DCSIMG

Tablets bought on internet may have killed woman

Centenary House in Durrington

Centenary House in Durrington

THE partner of a Littlehampton woman who died in unexplained circumstances believes tablets bought over the internet were to blame for her death.

An inquest heard that Sally Anne May, of Goda Road, died on October 19, 2013.

However, coroner Dr David Skipp was unable to return a definitive verdict on what caused her death.

Miss May, who died aged 54, was known to be dependant on a number of prescription drugs, as well as others she bought online.

The inquest, held at Centenary House, Durrington, last Wednesday, heard she would regularly take pills and sleep for three to four days at a time.

Miss May’s drug use became worse after her daughter was taken away from her by social services, the inquest heard.

She suffered multiple overdoses dating back to 1977 and was a regular visitor to A and E and out-of-hours doctors’ services.

Miss May had sought help but had a history of missing appointments for treatment.

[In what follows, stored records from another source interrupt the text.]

(** What a pool does with a request, on its blocks. *)
Lemma variable_allocate_spec s bs n : pool_ok s bs -> n <> 0 -> request_fits s n ->
  match first_fitting (rounded s n) bs with
  | None => VariableMemoryPool.allocate n s = Ok 0 s
  | Some (pre, m, post) =>
      exists s', VariableMemoryPool.allocate n s = Ok (at_ s pre + header_size) s' /\
        pool_ok s' (pre ++ carve (m_alignment s) (rounded s n) m ++ post) /\ same_pool s s'
  end.
Proof.
  intros Hok Hn Hfit. pose proof (ok_layout _ _ Hok) as Hl. pose proof (rounded_ge _ _ _ Hl Hfit).
  unfold VariableMemoryPool.allocate. destruct (Z.eqb_spec n 0) as [|_]; [done|]. fold (rounded s n).
  destruct (first_fitting (rounded s n) bs) as [[[pre m] post]|] eqn:E.
  - destruct (first_fitting_some _ _ _ _ _ E) as [-> Hm]. destruct Hfit. destruct (take_spec s (rounded s n) pre m post Hok ltac:(lia)) as (s' & Es' & Hok' & Hsame).
    exists s'. split; [|done]. rewrite (bind_Ok get _ s s s eq_refl). fold (rounded s n). rewrite (bind_Ok _ _ _ _ _ (first_fit_spec s (rounded s n) _ Hl)), E. cbn [found_at app].
    destruct (layout_block _ _ _ _ Hl) as (Hp & _ & _ & _ & Hb). destruct (Z.eqb_spec (at_ s pre) 0) as [|_]; [lia|].
    rewrite (bind_Ok _ _ _ _ _ (header_at_eq _ _ _ Hb)). exact Es'.
  - rewrite (bind_Ok get _ s s s eq_refl). fold (rounded s n). by rewrite (bind_Ok _ _ _ _ _ (first_fit_spec s (rounded s n) _ Hl)), E.
Qed.

(** ** Giving a block back *)

(** Free neighbours become one block. *)
Fixpoint coalesce (bs : block_list) : block_list :=
  match bs with
  | [] => []
  | (n, f) :: bs' =>
      match f, coalesce bs' with
      | true, (m, true) :: rest => (n + (header_size + m), true) :: rest
      | _, rest => (n, f) :: rest
      end
  end.

Lemma coalesced_coalesce bs : coalesced (coalesce bs).
Proof.
  induction bs as [|[n [|]] bs IH]; [done| |done]. cbn [coalesce]. by destruct (coalesce bs) as [|[m [|]] rest].
Qed.
Lemma coalesce_id bs : coalesced bs -> coalesce bs = bs.
Proof.
  induction bs as [|[n f] bs IH]; [done|]. cbn [coalesced coalesce snd]. intros [H1 H2]. rewrite (IH H2).
  destruct f; [|done]. by destruct bs as [|[m [|]] bs].
Qed.
Lemma used_at_coalesce a bs : used_at a (coalesce bs) = used_at a bs.
Proof.
  revert a. induction bs as [|[n [|]] bs IH]; intros a; [done| |cbn; by rewrite IH]. cbn [coalesce]. specialize (IH (a + header_size + n)).
  destruct (coalesce bs) as [|[m [|]] rest]; rewrite !used_at_free, <-IH, ?used_at_free; [done| |done]. f_equal. lia.
Qed.

(** A used block is a border. *)
Lemma coalesce_app pre rest : coalesced pre -> ends_free pre = false -> coalesce (pre ++ rest) = pre ++ coalesce rest.
Proof.
  induction pre as [|[n f] pre IH]; [done|]. cbn [coalesced app coalesce snd]. intros [H1 H2] He.
  destruct pre as [|[m g] pre]; [by destruct f|]. unfold ends_free in He. rewrite last_cons_cons in He. rewrite (IH H2 He).
  destruct f; [|done]. cbn in H1. by rewrite H1.
Qed.

(** The blocks around one that has become free. *)
Lemma coalesce_after pre n post : coalesced pre -> ends_free pre = false -> coalesced post ->
  coalesce (pre ++ (n, true) :: post) = match post with (m, true) :: rest => pre ++ (n + (header_size + m), true) :: rest | _ => pre ++ (n, true) :: post end.
Proof.
  intros Hp He Hc. rewrite coalesce_app by done. cbn [coalesce]. rewrite (coalesce_id post) by done. by destruct post as [|[m [|]] post].
Qed.
Lemma coalesce_before pre m n post : coalesced (pre ++ [(m, true)]) -> coalesced post ->
  coalesce ((pre ++ [(m, true)]) ++ (n, true) :: post) = coalesce (pre ++ (m + (header_size + n), true) :: post).
Proof.
  intros Hp Hc. apply coalesced_middle in Hp as (Hp & _ & He & _). cbn [snd] in He. rewrite andb_true_r in He.
  rewrite <-app_assoc. cbn [app]. rewrite !coalesce_app by done. f_equal. cbn [coalesce]. rewrite (coalesce_id post) by done.
  destruct post as [|[k [|]] post]; [done| |done]. do 2 f_equal. lia.
Qed.

(** The block before, as the header has it. *)
Lemma prev_of s pre b c post : layout s ((pre ++ [b]) ++ c :: post) -> last_address 0 (m_pool s) (pre ++ [b]) = at_ s pre.
Proof. intros _. rewrite last_address_app. done. Qed.
Lemma at_snoc s pre b : at_ s (pre ++ [b]) = at_ s pre + header_size + b.1.
Proof. unfold at_. rewrite extent_app. cbn. lia. Qed.

(** Absorbing the block after. *)
Lemma merge_after_spec s pre n post : layout s (pre ++ (n, true) :: post) -> coalesced pre -> ends_free pre = false -> coalesced post ->
  exists h, (b ← header_at (at_ s pre); if next b =? 0 then mret tt else x ← header_at (next b); if free x then absorb (at_ s pre) (next b) else mret tt) s =
    Ok tt (set_headers h s) /\ layout (set_headers h s) (coalesce (pre ++ (n, true) :: post)).
Proof.
  intros Hl Hp He Hc. rewrite (coalesce_after pre n post Hp He Hc). destruct (layout_block _ _ _ _ Hl) as (Hpos & _ & _ & _ & Hb). cbn [fst snd] in Hb.
  rewrite (bind_Ok _ _ _ _ _ (header_at_eq _ _ _ Hb)). cbn [next]. destruct post as [|[m g] post].
  { exists (m_headers s). rewrite set_headers_same. done. }
  cbn [next_of]. destruct (layout_block s (pre ++ [(n, true)]) (m, g) post) as (Hpos2 & _ & _ & _ & Hb2); [by rewrite <-app_assoc|].
  rewrite at_snoc in Hpos2, Hb2. cbn [fst snd] in Hpos2, Hb2. destruct (Z.eqb_spec (at_ s pre + header_size + n) 0) as [|_]; [lia|].
  rewrite (bind_Ok _ _ _ _ _ (header_at_eq _ _ _ Hb2)). cbn [free]. destruct g; [by eapply absorb_spec|].
  exists (m_headers s). rewrite set_headers_same. done.
Qed.

Lemma merge_spec s pre n post : layout s (pre ++ (n, true) :: post) -> coalesced pre -> coalesced post ->
  exists h, VariableMemoryPool.merge (at_ s pre) s = Ok tt (set_headers h s) /\ layout (set_headers h s) (coalesce (pre ++ (n, true) :: post)).
Proof.
  intros Hl Hp Hc. destruct (layout_block _ _ _ _ Hl) as (Hpos & _ & _ & _ & Hb). cbn [fst snd] in Hb.
  unfold VariableMemoryPool.merge. rewrite (bind_Ok _ _ _ _ _ (header_at_eq _ _ _ Hb)). cbn [prev].
  destruct pre as [|[m g] pre' _] using rev_ind.
  { change (last_address 0 (m_pool s) []) with 0. rewrite Z.eqb_refl, bind_ret_l. by apply merge_after_spec. }
  rewrite (prev_of _ _ _ _ _ Hl). rewrite <-app_assoc in Hl. cbn [app] in Hl. destruct (layout_block _ _ _ _ Hl) as (Hpos2 & _ & _ & _ & Hb2). cbn [fst snd] in Hb2.
  destruct (Z.eqb_spec (at_ s pre') 0) as [|_]; [lia|]. rewrite bind_assoc, (bind_Ok _ _ _ _ _ (header_at_eq _ _ _ Hb2)). cbn [free].
  destruct g.
  - destruct (absorb_spec _ _ _ _ _ _ _ Hl) as (h & Eh & Hl'). rewrite at_snoc. cbn [fst]. rewrite bind_assoc, (bind_Ok _ _ _ _ _ Eh), bind_ret_l.
    rewrite coalesce_before by done. apply coalesced_middle in Hp as (Hp & _ & He & _). cbn [snd] in He. rewrite andb_true_r in He.
    apply (merge_after_spec (set_headers h s)); done.
  - rewrite bind_ret_l. apply merge_after_spec; [by rewrite <-app_assoc|done|by rewrite ends_free_app|done].
Qed.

In July, 2013, she was admitted to hospital after injecting crushed-up codeine tablets. A post-mortem examination carried out by Dr Mark Appleton at Worthing Hospital found a number of drugs, including dihydrocodeine, diazepam, temazapam and cannabinoids.

However, the levels of these drugs were not deemed fatal by a toxicologist at the Royal Sussex County Hospital in Brighton.

The toxicology report said it was likely the drugs contributed to Miss May’s death but could not fully explain it.

For that reason the cause of death remained unknown.

Miss May’s partner, Stephen Hildreth, told the hearing she had been buying drugs online from dealers abroad in countries like India, until customs began seizing her shipments.

She then began sourcing the drugs in the UK.

Mr Hildreth said: “She had been doing it for a long time. “She seemed very astute of how many to take.”

Mr Hildreth said he believed these tablets caused his partner’s death.

Recording an open verdict, Dr Skipp said: “There’s not enough conclusive information to reach any other verdict. It’s unsatisfying because it’s not specific. Maybe, at a later date, information will come to hand to enable us to revisit this particular inquest.”